How much power you can get depends on whether the power circuit is 1-phase or 3-phase. It is generally recommended that 3-phase installation be planned whenever possible. This makes it possible to charge with 3-phase, which provides increased flexibility and power. 

Charging station 

In order to charge at maximum power, the charging station must support 3-phase, as does Zaptec Go. You will not get more power with a 3-phase circuit if the charging station only supports 1-phase, and vice versa. On the other hand, a charging station that supports 3-phase will be universal, as it supports both 1- and 3-phase connectivity. 

Charging cable 

The charging power supported by the cable is calculated based on what voltage the cable supports (230V/400V), what charging current it supports (normally 16A or 32A), and how many phases it supports (1 or 3 phases). Charging cables with the Type 1 standard are only delivered with 1 phase and will therefore only support charging power up to 7.4 kW, while charging cables with the Type 2 standard can utilise 3 phases and support charging power up to 22 kW. 1-phase and 3-phase cables normally work interchangeably, but if you use a cable that only has 1 phase with a charger that offers 3 phases, you will not be able to benefit from the full charging power. 

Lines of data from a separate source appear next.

(** What a step may take from the stacks: a frame [FFire] only when it is submitted, a root
    only when it is fired. *)
Lemma cinv_same rs s s' ts' :
  cinv rs s → same_counts (sh s) s' →
  (∀ v, pending (stacks s) v → n_submitted (nd s' v) = true ∨ pending ts' v) →
  (∀ l v, inF (stacks s) (FRoots l) → v ∈ l → pending ts' v ∨ ∃ l', inF ts' (FRoots l') ∧ v ∈ l') →
  cinv rs (mkRun s' ts').
Proof.
  intros [C1 C2 C3] [H1 H2 H3] Hp Hr. constructor; cbn [sh stacks].
  - intros v. destruct (H3 v) as (-> & -> & _). intros Hv. rewrite (C1 v Hv).
    unfold completed_deps, completed, all_deps, edge_dep. by rewrite H1, H2.
  - intros v (e & o & He & Hd & Ho). destruct (H3 v) as (Hg & Hl & Hs). unfold edge_dep in Hd. rewrite H1 in Hd. rewrite H2 in He.
    rewrite Hg, Hl in Ho. destruct (C2 v) as [?|?]; [by exists e, o|by left; apply Hs|by apply Hp].
  - intros v Hv. destruct (H3 v) as (_ & _ & Hs). destruct (C3 v Hv) as [?|[?|(l & Hl & Hvl)]]; [by left; apply Hs|..].
    + destruct (Hp v); by auto.
    + destruct (Hr l v Hl Hvl); by auto.
Qed.

(** Popping a frame keeps the others. *)
Lemma pending_pop ts i f k fs v :
  ts !! i = Some (f :: k) → pending ts v → (∃ o, f = FFire v o) ∨ pending (<[i := fs ++ k]> ts) v.
Proof.
  intros Hk (o & j & k' & Hj & Hf). destruct (decide (i = j)) as [<-|Hne].
  - rewrite Hk in Hj. injection Hj as <-. apply elem_of_cons in Hf as [<-|Hf]; [left; by eexists|].
    right. exists o, i, (fs ++ k). rewrite lookup_insert_eq. set_solver.
  - right. exists o, j, k'. rewrite lookup_insert_ne by done. done.
Qed.

Lemma roots_pop ts i f k fs l :
  ts !! i = Some (f :: k) → inF ts (FRoots l) → f = FRoots l ∨ inF (<[i := fs ++ k]> ts) (FRoots l).
Proof.
  intros Hk (j & k' & Hj & Hf). destruct (decide (i = j)) as [<-|Hne].
  - rewrite Hk in Hj. injection Hj as <-. apply elem_of_cons in Hf as [<-|Hf]; [by left|].
    right. exists i, (fs ++ k). rewrite lookup_insert_eq. set_solver.
  - right. exists j, k'. rewrite lookup_insert_ne by done. done.
Qed.

Lemma pending_push ts i k fs v o : FFire v o ∈ fs → pending (<[i := fs ++ k]> ts) v.
Proof. intros Hf. exists o, i, (fs ++ k). rewrite lookup_insert_eq. set_solver. Qed.

(** The frame steps other than a delivery. *)
Lemma cinv_quiet rs s i f k s' fs :
  cinv rs s → stacks s !! i = Some (f :: k) → same_counts (sh s) s' →
  (∀ v o, f = FFire v o → n_submitted (nd s' v) = true) →
  (∀ l v, f = FRoots l → v ∈ l → ∃ o, FFire v o ∈ fs ∨ ∃ l', FRoots l' ∈ fs ∧ v ∈ l') →
  cinv rs (mkRun s' (<[i := fs ++ k]> (stacks s))).
Proof.
  intros Hc Hk Hsc Hff Hfr. eapply cinv_same; [done|done|..].
  - intros v Hv. destruct (pending_pop _ _ _ _ fs _ Hk Hv) as [[o ->]|?]; [left; by eapply Hff|by right].
  - intros l v Hl Hv. destruct (roots_pop _ _ _ _ fs _ Hk Hl) as [->|?]; [|right; by exists l].
    destruct (Hfr l v eq_refl Hv) as (o & [Hin|(l' & Hin & Hv')]); [left; by eapply pending_push|].
    right. exists l'. split; [|done]. exists i, (fs ++ k). rewrite lookup_insert_eq. set_solver.
Qed.

Lemma completed_log e o s :
  completed_deps (log_delivered e o s) =
    completed_deps s ++ match o with Completed => [edge_dep s e] | OCancelled => [] end.
Proof.
  unfold completed_deps, completed. simpl. rewrite filter_app, fmap_app. f_equal.
  by destruct o; rewrite filter_cons; simpl.
Qed.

The car’s onboard charger 

While the home charger has alternating current (AC), the battery in the car has direct current (DC). All electric cars therefore have an onboard charger that transforms alternating current into direct current, so that the battery can receive the power. This onboard charger delivers different outputs, depending on which electric car you have. There are electric cars with converters that deliver anywhere from 3.6 kW to 22 kW, but most current converters provide a maximum of 7.4 kW or 11 kW. If you have a 7.4 kW onboard charger, you cannot extract the full power when you connect to a 22 kW home charger. In any case, you receive a maximum of 7.4 kW. 

The size of the electric car battery 

The size of the battery in your electric car is measured in kilowatt hours (kWh). The larger the battery, the longer it takes to charge. Electric cars that came on the market before 2019 often had a battery size of 30-50 kWh. Newer models often have a battery size of 100-150 kWh.